Let us take as our example the Madonna and Child by Cimabue, a Florentine master of the High Medieval style. He painted this work around the year 1295 for Santa Trinita, a church that still stands in Florence.

(Public Domain)

To our eyes, the painting has an almost childlike quality about it. The crude round halos around the figures’ heads seem rather banal. And when we look closer at the faces, we realize that they are all the exact same face. The effect is actually rather creepy; even the male prophets at the bottom of the scene — even the baby Jesus himself in his mother’s arms — have the same basic features as Mary and her retinue of angels. The people look more like butterflies pinned to a board for our inspection than living specimens. Even their clothing is rigid and generic, the folds all occurring in the exact same places.

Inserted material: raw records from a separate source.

(** *** What the view (the interactive figure) creates

    [InteractiveLayout.create_polygon] and [create_polyline], which the
    shapes call through their [view] argument. The matplotlib objects they
    build are kept as the arguments they were built from. *)

Inductive artifact : Type :=
| Polygon (xy : ndarray) (fc : option (list float)) (zorder : option Q)
| Line2D (xdata ydata : ndarray).

Definition rgb2mpl (rgb : list float) : option (list float) :=
  match rgb with
  | [r; g; b] => Some [r / 255; g / 255; b / 255]
  | [r; g; b; a] => Some [r / 255; g / 255; b / 255; a / 255]
  | _ => None
  end.

Definition create_polygon (poly : ndarray) (rgb_color : list float)
    (zorder : option Q) : result artifact :=
  Ok (Polygon poly (rgb2mpl rgb_color) zorder).

(** [a[i]] on an array. *)
Definition getitem (a : ndarray) (i : nat) : result ndarray :=
  match a with
  | A0 _ => Raise IndexError
  | A1 v => x ← py_index v i; Ok (A0 x)
  | A2 m => r ← py_index m i; Ok (A1 r)
  end.

Definition create_polyline (poly : ndarray) : result artifact :=
  x ← getitem (T poly) 0;
  y ← getitem (T poly) 1;
  Ok (Line2D x y).

(** An instance attribute that [__init__] may not have set. *)
Inductive attr (A : Type) : Type :=
| NoAttr
| Attr (a : A).
Arguments NoAttr {A}.
Arguments Attr {A} a.

Definition getattr {A} (x : attr A) : result A :=
  match x with
  | Attr a => Ok a
  | NoAttr => Raise AttributeError
  end.

(** The mapping a shape returns from [update_shape]:
    handle key to (artifact, bounding box). *)
Abbreviation handle_map := (gmap string (artifact * ndarray)).

(** *** RayBundle *)

(** The sequential model, as far as the layout reads it: the global
    transforms (a list the model shares with its readers), and the
    interfaces and gaps that [setup_shift_of_ray_bundle] indexes. *)
Record SeqModel : Type := mkSeqModel {
  gbl_tfrms : list transform;
  ifcs : list nat;
  gap_media : list nat
}.

Record RayBundle : Type := mkRayBundle {
  fld_label : string;
  wvl : float;
  start_offset : float;
  rb_handles : handle_map;
  rayset : attr (odict RayPkg);
  ray_table_callback : bool
}.

Definition set_wvl (w : float) (self : RayBundle) : RayBundle :=
  mkRayBundle (fld_label self) w (start_offset self) (rb_handles self)
              (rayset self) (ray_table_callback self).
Definition set_rayset (rs : odict RayPkg) (self : RayBundle) : RayBundle :=
  mkRayBundle (fld_label self) (wvl self) (start_offset self)
              (rb_handles self) (Attr rs) (ray_table_callback self).
Definition set_rb_handle (k : string) (v : artifact * ndarray)
    (self : RayBundle) : RayBundle :=
  mkRayBundle (fld_label self) (wvl self) (start_offset self)
              (<[k:=v]> (rb_handles self)) (rayset self)
              (ray_table_callback self).
Definition set_gbl_tfrms (l : list transform) (sm : SeqModel) : SeqModel :=
  mkSeqModel l (ifcs sm) (gap_media sm).

Section RayBundle.

(** [transform.reverse_transform(s0, Gap(thi, medium), s1)], from the
    optical package: the transform of a first surface placed [thi] in
    front of [s1]. *)
Variable reverse_transform : nat → float * nat → nat → transform.

Definition setup_shift_of_ray_bundle (seq_model : SeqModel)
    (start_offset : float) : result transform :=
  s1 ← py_index (ifcs seq_model) 1;
  s0 ← py_index (ifcs seq_model) 0;
  medium ← py_index (gap_media seq_model) 0;
  let g0 := (start_offset, medium) in
  Ok (reverse_transform s0 g0 s1).

(** The loop [for i, r in enumerate(ray[1:], 1)] of [render_ray] and
    [render_shape]. *)
Fixpoint render_segs (poly : list (list float)) (i : nat)
    (segs : list RaySeg) (tfrms : list transform)
    : result (list (list float)) :=
  match segs with
  | [] => Ok poly
  | r :: rest =>
      tfrm ← py_index tfrms i;
      render_segs (transform_ray_seg poly r tfrm) (S i) rest tfrms
  end.

Definition render_ray (ray : list RaySeg) (start_seg : RaySeg)
    (tfrms : list transform) : result ndarray :=
  tfrm0 ← py_index tfrms 0;
  let poly := transform_ray_seg [] start_seg tfrm0 in
  poly ← render_segs poly 1 (drop 1 ray) tfrms;
  Ok (array poly).

Definition render_shape (rayset : odict RayPkg)
    (start_bundle : list RaySeg) (tfrms : list transform)
    : result (list (list float) * ndarray) :=
  seg3 ← py_index start_bundle 3;
  tfrm0 ← py_index tfrms 0;
  let poly1 := transform_ray_seg [] seg3 tfrm0 in
  upper ← od_getitem rayset "+Y";
  poly1 ← render_segs poly1 1 (drop 1 (ray upper)) tfrms;
  seg4 ← py_index start_bundle 4;
  tfrm0 ← py_index tfrms 0;
  let poly2 := transform_ray_seg [] seg4 tfrm0 in
  lower ← od_getitem rayset "-Y";
  poly2 ← render_segs poly2 1 (drop 1 (ray lower)) tfrms;
  let poly1 := (poly1 ++ reverse poly2)%list in
  bbox ← bbox_from_poly (array poly1);
  Ok (poly1, bbox).

(** [tfrms[0] = tfrm] on the model's list of transforms. *)
Definition set_tfrm0 (tfrm : transform)
    : M (RayBundle * SeqModel) unit :=
  fun '(self, seq_model) =>
    match py_setitem (gbl_tfrms seq_model) 0 tfrm with
    | Ok l => ((self, set_gbl_tfrms l seq_model), Ok tt)
    | Raise e => ((self, seq_model), Raise e)
    end.

Definition on_self (f : RayBundle → RayBundle)
    : M (RayBundle * SeqModel) unit :=
  modify (fun '(self, seq_model) => (f self, seq_model)).

(** The body of the [try] of [update_shape]. *)
Definition render_all (rayset : odict RayPkg)
    (start_bundle : list RaySeg) (tfrms : list transform)
    : result (list (list float) * ndarray * ndarray * ndarray * ndarray) :=
  '(poly, bbox) ← render_shape rayset start_bundle tfrms;
  r00 ← od_getitem rayset "00";
  seg0 ← py_index start_bundle 0;
  cr ← render_ray (ray r00) seg0 tfrms;
  rpy ← od_getitem rayset "+Y";
  seg3 ← py_index start_bundle 3;
  upr ← render_ray (ray rpy) seg3 tfrms;
  rmy ← od_getitem rayset "-Y";
  seg4 ← py_index start_bundle 4;
  lwr ← render_ray (ray rmy) seg4 tfrms;
  Ok (poly, bbox, cr, upr, lwr).

(** The end of [update_shape], after the [try]: the four handles. *)
Definition set_handles (rndr_clr : list float) (poly : list (list float))
    (bbox cr upr lwr : ndarray) : M (RayBundle * SeqModel) handle_map :=
  p ← lift (create_polygon (array poly) rndr_clr None);
  on_self (set_rb_handle "shape" (p, bbox));;
  cr_poly ← lift (create_polyline cr);
  cr_bbox ← lift (bbox_from_poly cr);
  on_self (set_rb_handle "00" (cr_poly, cr_bbox));;
  upr_poly ← lift (create_polyline upr);
  upr_bbox ← lift (bbox_from_poly upr);
  on_self (set_rb_handle "+Y" (upr_poly, upr_bbox));;
  lwr_poly ← lift (create_polyline lwr);
  lwr_bbox ← lift (bbox_from_poly lwr);
  on_self (set_rb_handle "-Y" (lwr_poly, lwr_bbox));;
  '(self, _) ← get;
  mret (rb_handles self).

(** The start-offset shift of [update_shape]: the override of
    [tfrms[0]] and the shifted start of the bundle. *)
Definition shift_if_far (self : RayBundle) (seq_model : SeqModel)
    (tfrtm0 : transform) (rayset : odict RayPkg)
    (start_bundle : list RaySeg)
    : M (RayBundle * SeqModel) (list RaySeg) :=
  if start_offset self <? abs (c2 (snd tfrtm0))
  then
    '(rot, t) ← lift (setup_shift_of_ray_bundle seq_model
                                                (start_offset self));
    set_tfrm0 (rot, t);;
    lift (shift_start_of_ray_bundle start_bundle (od_values rayset)
                                    rot t)
  else mret start_bundle.

(** The [try ... finally] of [update_shape], which puts the remembered
    transform back, and the handles that follow it. *)
Definition render_and_publish (rndr_clr : list float)
    (tfrtm0 : transform) (rayset : odict RayPkg)
    (start_bundle : list RaySeg) : M (RayBundle * SeqModel) handle_map :=
  '(poly, bbox, cr, upr, lwr) ←
    try_finally
      ('(_, seq_model) ← get;
       lift (render_all rayset start_bundle (gbl_tfrms seq_model)))
      (set_tfrm0 tfrtm0);
  set_handles rndr_clr poly bbox cr upr lwr.

(** [RayBundle.update_shape]. [central_wvl] and [traced] are what the
    optical model and the ray trace return at the top of the method:
    the central wavelength and [boundary_ray_dict] of the traced
    boundary rays. *)
Definition rb_update_shape (central_wvl : float) (traced : odict RayPkg)
    : M (RayBundle * SeqModel) handle_map :=
  let rndr_clr := [254; 197; 254; 64] in
  on_self (set_wvl central_wvl);;
  on_self (set_rayset traced);;
  '(self, seq_model) ← get;
  tfrtm0 ← lift (py_index (gbl_tfrms seq_model) 0);
  start_bundle ← lift (mapM (fun r => py_index (ray r) 0)
                            (od_values traced));
  start_bundle ← shift_if_far self seq_model tfrtm0 traced start_bundle;
  render_and_publish rndr_clr tfrtm0 traced start_bundle.

End RayBundle.

(** *** OpticalElement *)

(** What a shape's actions do to the world around them, in order: the
    calls into the optical model's action objects, the GUI refresh, the
    ray table, the renderer. *)
Inductive action_arg : Type :=
| NoArg
| PtArg (lcl_pt : ndarray)
| DeltaArg (delta : float).

Inductive effect : Type :=
| Invoke (key : string) (kind : string) (h : nat) (arg : action_arg)
| RefreshGui
| Print (x y : float)
| RayTableRoot (root : list RaySeg)
| Highlight (artist : nat)
| Unhighlight (artist : nat)
| CanvasDraw.

(** A handler of an action object of the optical model: [h_id] names it,
    [h_raises] is the exception it ends with, if any. *)
Record handler : Type := mkHandler { h_id : nat; h_raises : option exn }.

(** An action object: its [actions] dict, event kind to handler. *)
Record ActionObj : Type := mkActionObj { ao_actions : gmap string handler }.

(** The dict of action objects of one handle, keyed ['x'], ['y'], ['pt']. *)
Abbreviation handle_action_table := (odict ActionObj).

Further, the staging of the scene is confusing to the eye. The four prophets seem to be staring out as us from a sort of mezzanine deck, with a giant Mary and Jesus perched above them. Everyone is out of proportion with everyone else. Only gradually might it begin to dawn on us that the painter is not really trying to stack the figures incongruously on top of one another, that the prophets at the bottom of the frame are supposed to be in front of Mary and Jesus. The artist is halfheartedly trying to convey depth, but the effect is so unconvincing to those of us who are used to peering at photo-realistic imagery on our screens all day that at first we don’t even realize that any attempt at all is being made.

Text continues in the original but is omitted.